[What you need to do]
Nothing belongs in the answer except the lines of the material that include "destruct".

[Data extracts]
(** When the digests fall short of [kdLen], the final slice is out of
    range. *)
Lemma concatKDF_short (hash : hash_Hash) (z s1 : bytes) (kdLen : Z) :
  hash_ok (alg hash) ->
  0 < hash_BlockSize (alg hash) < 2 ^ 31 ->
  0 <= kdLen < 2 ^ 31 ->
  0 <= Size (alg hash) ->
  ((kdLen + 7) / hash_BlockSize (alg hash) + 1) * Size (alg hash) < kdLen ->
  concatKDF hash z s1 kdLen = Panic.
Proof.
  intros Hok Hbs Hk Hsz Hshort. unfold concatKDF.
  destruct (reps_small _ _ Hbs Hk) as [-> ->].
  set (reps := (kdLen + 7) / hash_BlockSize (alg hash)) in *.
  assert (Hreps : 0 <= reps < 2 ^ 32).
  { subst reps. split; [apply Z.div_pos; lia |].
    apply Z.div_lt_upper_bound; lia. }
  destruct (Z.gtb_spec reps big2To32M1) as [Hgt | _].
  { unfold big2To32M1, big2To32 in Hgt. lia. }
  destruct (concatKDF_loop_Ok (Z.to_nat (reps + 1)) z s1 hash 0 0 0 1 [] Hok)
    as (k & hash' & -> & Hlen & _).
  simpl bind. rewrite Z2Nat.id in Hlen by lia. change (len []) with 0 in Hlen.
  rewrite slice_to_short by lia. reflexivity.
Qed.

End KDF.

(** ** The symmetric layer *)

Section Symmetric.

Context {L : CryptoLib} {OK : CryptoLibOK L}.

Lemma io_ReadFull_length (r : Reader) (n : nat) (buf : bytes) (r' : Reader) :
  io_ReadFull r n = Ok (buf, r') -> length buf = n.
Proof.
  unfold io_ReadFull.
  destruct (Nat.eqb_spec n 0) as [-> | Hn].
  { intros H. inversion H. reflexivity. }
  destruct (Nat.eqb (length r) 0); [discriminate |].
  destruct (Nat.ltb_spec (length r) n) as [Hlt | Hge]; [discriminate |].
  intros H. inversion H. rewrite length_firstn. lia.
Qed.

Lemma generateIV_length (params : ECIESParams) (rand : Reader)
    (iv : bytes) (rand' : Reader) :
  generateIV params rand = Ok (iv, rand') -> len iv = BlockSize params.
Proof.
  unfold generateIV. intros H. apply bind_Ok in H.
  destruct H as (iv0 & Hmake & Hread).
  apply make_inv in Hmake. destruct Hmake as (Hbs & -> & Hlen).
  apply io_ReadFull_length in Hread.
  rewrite repeat_length in Hread. unfold len. lia.
Qed.

(** What [XORKeyStream] writes over a destination as long as the source. *)
Lemma XORKeyStream_same_length (s : Stream) (dst src : bytes) :
  length dst = length src ->
  XORKeyStream s dst src
  = Ok (xor_bytes src
          (ctr_keystream (stream_block s) (stream_iv s) (length src))).
Proof.
  intros Hl. unfold XORKeyStream.
  destruct (Z.ltb_spec (len dst) (len src)) as [Hlt | _].
  { unfold len in Hlt. lia. }
  f_equal. rewrite copy_at_0.
  - rewrite skipn_all2, app_nil_r; [reflexivity |].
    rewrite xor_bytes_length by (now rewrite keystream_length). lia.
  - rewrite xor_bytes_length by (now rewrite keystream_length). lia.
Qed.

[Answer to this exercise]
  destruct (reps_small _ _ Hbs Hk) as [-> ->].
  destruct (Z.gtb_spec reps big2To32M1) as [Hgt | _].
  destruct (concatKDF_loop_Ok (Z.to_nat (reps + 1)) z s1 hash 0 0 0 1 [] Hok)
  destruct (Nat.eqb_spec n 0) as [-> | Hn].
  destruct (Nat.eqb (length r) 0); [discriminate |].
  destruct (Nat.ltb_spec (length r) n) as [Hlt | Hge]; [discriminate |].
  destruct H as (iv0 & Hmake & Hread).
  apply make_inv in Hmake. destruct Hmake as (Hbs & -> & Hlen).
  destruct (Z.ltb_spec (len dst) (len src)) as [Hlt | _].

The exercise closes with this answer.